A promise by the South African government to fund an ambitious, $2 million arts project in connection with next summer’s World Cup has gone the way of the wind.
Also gone is the 2010 World Cup task team for arts and culture, which was to coordinate arts-related events for the government’s Arts and Culture Department. It received at least 160 World Cup-related funding applications from organizations and events as diverse as the National Arts Festival in Grahamstown, the Market Theatre in Johannesburg and a Free State-based war museum.
But by late January, the money was not on hand.
The Mail & Guardian Online, based in South Africa, reported that the arts and culture director-general, Themba Wakashe, has instituted an internal investigation in the department. Two officials have been suspended in connection with the alleged disappearance of money from the World Cup budget.
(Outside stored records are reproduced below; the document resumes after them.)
(* ===== verification/GateServer.v ===== *)
(** * gateserver: admission and routing of users

    [UserManager] (user_manager.cpp), the states of a [UserSession]
    (user_session.cpp), the game servers of a gate (game_manager.cpp,
    game_client.cpp) and the messages of the login server (login_client.cpp).
    What the gate sends is a list of [Out]. *)
From stdpp Require Import gmap.
From S2P Require Import Prelude.

Definition INVALID_ACCOUNT : Z := 0.
Definition INVALID_GAME_ID : Z := 0.
Definition INVALID_TRANS_ID : Z := 0.
Definition MAX_GAME_ID : Z := 255.

(** Sessions and connections to game servers, by address.  A session object
    comes from a pool and is never deleted. *)
Abbreviation SessId := positive.
Abbreviation Conn := positive.

Inductive State := _disable_ | _wait_account_ | _connect_ | _wait_close_.
#[export] Instance State_eq_dec : EqDecision State.
Proof. solve_decision. Defined.

Record UserSession := mkUserSession { m_tranid : Z; m_gs_id : Z; m_state : State; _channel : Z }.

(** [GateGameClient::GameInfo]. *)
Record GameInfo := mkGameInfo { game_id : Z; onlines : Z }.

(** Events of the manager that wait for their time. *)
Inductive Pending := eventCallRemoveWait (t : Z) | eventCallRemoveReconn (t : Z).
#[export] Instance Pending_eq_dec : EqDecision Pending.
Proof. solve_decision. Defined.

Record Gate := mkGate {
  sessions : gmap SessId UserSession;
  m_onlines : gmap Z SessId;
  m_onlineaccs : gmap Z Z;
  m_wait_map : gmap Z Z;
  m_wait_map_channel : gmap Z Z;
  m_recon_map : gmap Z Z;
  games : gmap Conn GameInfo;
  m_activeGames : gmap Z Conn;
  pending : list Pending
}.

Definition set_sessions v (g : Gate) := mkGate v (m_onlines g) (m_onlineaccs g) (m_wait_map g) (m_wait_map_channel g) (m_recon_map g) (games g) (m_activeGames g) (pending g).
Definition set_onlines v (g : Gate) := mkGate (sessions g) v (m_onlineaccs g) (m_wait_map g) (m_wait_map_channel g) (m_recon_map g) (games g) (m_activeGames g) (pending g).
Definition set_onlineaccs v (g : Gate) := mkGate (sessions g) (m_onlines g) v (m_wait_map g) (m_wait_map_channel g) (m_recon_map g) (games g) (m_activeGames g) (pending g).
Definition set_wait_map v (g : Gate) := mkGate (sessions g) (m_onlines g) (m_onlineaccs g) v (m_wait_map_channel g) (m_recon_map g) (games g) (m_activeGames g) (pending g).
Definition set_wait_map_channel v (g : Gate) := mkGate (sessions g) (m_onlines g) (m_onlineaccs g) (m_wait_map g) v (m_recon_map g) (games g) (m_activeGames g) (pending g).
Definition set_recon_map v (g : Gate) := mkGate (sessions g) (m_onlines g) (m_onlineaccs g) (m_wait_map g) (m_wait_map_channel g) v (games g) (m_activeGames g) (pending g).
Definition set_games v (g : Gate) := mkGate (sessions g) (m_onlines g) (m_onlineaccs g) (m_wait_map g) (m_wait_map_channel g) (m_recon_map g) v (m_activeGames g) (pending g).
Definition set_activeGames v (g : Gate) := mkGate (sessions g) (m_onlines g) (m_onlineaccs g) (m_wait_map g) (m_wait_map_channel g) (m_recon_map g) (games g) v (pending g).
Definition set_pending v (g : Gate) := mkGate (sessions g) (m_onlines g) (m_onlineaccs g) (m_wait_map g) (m_wait_map_channel g) (m_recon_map g) (games g) (m_activeGames g) v.

(** Messages to a game server, to the login server and to a client; the
    payload of a client's own messages is left open. *)
Inductive GameMsg := AddUser (t a channel : Z) | RemoveUser (t : Z) | OfflineUser (t : Z) | Forward (t payload : Z).
Inductive LoginMsg := Prepar (t : Z) | Onlines (n : Z) | Register (accounts : gmap Z Z).
Inductive Out := ToGame (c : Conn) (m : GameMsg) | ToLogin (m : LoginMsg) | ToClient (s : SessId) (payload : Z).

(** ** obj_map *)

(** [addData] keeps an entry that is there. *)
Definition addData {V} (k : Z) (v : V) (m : gmap Z V) : gmap Z V :=
  match m !! k with Some _ => m | None => <[k := v]> m end.
Definition eraseValue (v : Z) (m : gmap Z Z) : gmap Z Z := filter (fun kv => kv.2 <> v) m.
(** [getKey]: the first key, in ascending order, with this value. *)
Definition getKey (v : Z) (m : gmap Z Z) : option Z :=
  foldr (fun kv acc => if kv.2 =? v then Some (match acc with Some k => Z.min kv.1 k | None => kv.1 end) else acc) None (map_to_list m).

Section Gate.
(** [gGateServer.getGSIdleMax()]. *)
Context (GSIdleMax : Z).

(** ** GameManager *)
Definition valid_game (id : Z) : bool := (id >? INVALID_GAME_ID) && (id <? MAX_GAME_ID).
Definition getGameClient (gs : Z) (g : Gate) : option Conn := if valid_game gs then m_activeGames g !! gs else None.
Definition getOnlines (c : Conn) (g : Gate) : Z := match games g !! c with Some i => onlines i | None => 0 end.

Fixpoint idle_loop (ids : list Z) (pkConn : option Conn) (g : Gate) : option Conn :=
  match ids with
  | [] => pkConn
  | i :: ids =>
      match m_activeGames g !! i, pkConn with
      | Some c, None => if getOnlines c g <? GSIdleMax then Some c else idle_loop ids (Some c) g
      | Some c, Some p =>
          if getOnlines p g >? getOnlines c g then
            if getOnlines c g <? GSIdleMax then Some c else idle_loop ids (Some c) g
          else idle_loop ids pkConn g
      | None, _ => idle_loop ids pkConn g
      end
  end.
Definition getIdleGameClient (g : Gate) : option Conn := idle_loop (seqZ 0 MAX_GAME_ID) None g.

Definition isGamesStop (g : Gate) : bool := forallb (fun i => bool_decide (m_activeGames g !! i = None)) (seqZ 0 MAX_GAME_ID).

(** Sends to the game server with an id, if it is there. *)
Definition to_game (gs : Z) (m : GameMsg) (g : Gate) : list Out :=
  match getGameClient gs g with Some c => [ToGame c m] | None => [] end.

(** ** UserSession *)
Definition no_session : UserSession := mkUserSession INVALID_TRANS_ID INVALID_GAME_ID _disable_ 0.
Definition session (s : SessId) (g : Gate) : UserSession := default no_session (sessions g !! s).
Definition on_session (s : SessId) (f : UserSession -> UserSession) (g : Gate) : Gate :=
  set_sessions (<[s := f (session s g)]> (sessions g)) g.
Definition setState (st : State) (u : UserSession) : UserSession :=
  match st with
  | _disable_ => mkUserSession INVALID_TRANS_ID INVALID_GAME_ID st (_channel u)
  | _ => mkUserSession (m_tranid u) (m_gs_id u) st (_channel u)
  end.
Definition setGSid (gs : Z) (u : UserSession) : UserSession := mkUserSession (m_tranid u) gs (m_state u) (_channel u).
Definition setTrans (t : Z) (u : UserSession) : UserSession := mkUserSession t (m_gs_id u) (m_state u) (_channel u).
Definition set_channel (c : Z) (u : UserSession) : UserSession := mkUserSession (m_tranid u) (m_gs_id u) (m_state u) c.
Definition is_open (u : UserSession) : Prop := m_state u <> _disable_.

(** ** UserManager *)

(** [p->close()] in here only posts the close, which comes as [Closed]. *)
Definition kickUser (t a : Z) (g : Gate) : Gate * list Out :=
  match m_onlines g !! t with
  | Some p =>
      (set_onlineaccs (delete a (m_onlineaccs g)) (set_onlines (delete t (m_onlines g)) g),
       to_game (m_gs_id (session p g)) (RemoveUser t) g)
  | None =>
      let g1 := set_wait_map_channel (delete t (m_wait_map_channel g)) (set_wait_map (delete t (m_wait_map g)) g) in
      let g2 := match m_wait_map g !! t with
                | Some v => if v =? INVALID_ACCOUNT then g1 else set_onlineaccs (delete v (m_onlineaccs g1)) g1
                | None => g1
                end in
      match m_recon_map g2 !! t with
      | Some gs => (set_recon_map (delete t (m_recon_map g2)) g2, to_game gs (RemoveUser t) g2)
      | None => (g2, [])
      end
  end.

Definition addToWait (t a c : Z) (g : Gate) : Gate * list Out :=
  let '(g, out) := match m_onlines g !! t with
                   | Some p => kickUser t a (on_session p (set_channel c) g)
                   | None => (g, [])
                   end in
  let g := set_wait_map_channel (addData t c (m_wait_map_channel g)) (set_wait_map (addData t a (m_wait_map g)) g) in
  (set_pending (eventCallRemoveWait t :: pending g) g, out ++ [ToLogin (Prepar t)]).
As for the proposed events, the Mail & Guardian reported that the most important loss would be a 15-day National Arts Festival, which would coincide with the FIFA tournament in June. Festival chief executive Tony Lankester said: “We have had no official feedback at all. We asked for a one-off grant that would enable us to run a longer festival, to put in place other heritage and legacy projects in the Eastern Cape and to do a lot more aggressive marketing to international audiences. With every day that passes, we are missing out on the potential of harnessing the World Cup economic boom for the province.”
The World Cup soccer tournament is the second largest sports event in the world, behind the Summer Olympics. Like the Olympics, it is held every four years. In all, teams from 208 countries will play at 10 venues between June 11 and July 11, ending with a final at the Soccer City stadium in Johannesburg, which seats 94,900.
Since the announcement by FIFA, the world soccer’s governing body, that South Africa would host the World Cup, the country has been plagued by a number of issues, including a 2009 strike by construction workers, consistent rumors about a possible re-location of the World Cup from South Africa and continuing protests over the “relocation” of up to 20,000 shackdwellers along the country’s freeways.
The hit to the arts stretches across all artistic disciplines, including theater. Market Theatre artistic director Malcolm Purkey said that the venue had decided to present a South African theater festival at Grahamstown, hosting works by Athol Fugard, Barney Simon, Mbongeni Ngema and John Kani, as well as more recent work by the likes of James Ngcobo.
Purkey said that the 10 productions were “utterly dependent on money from the 2010 project.”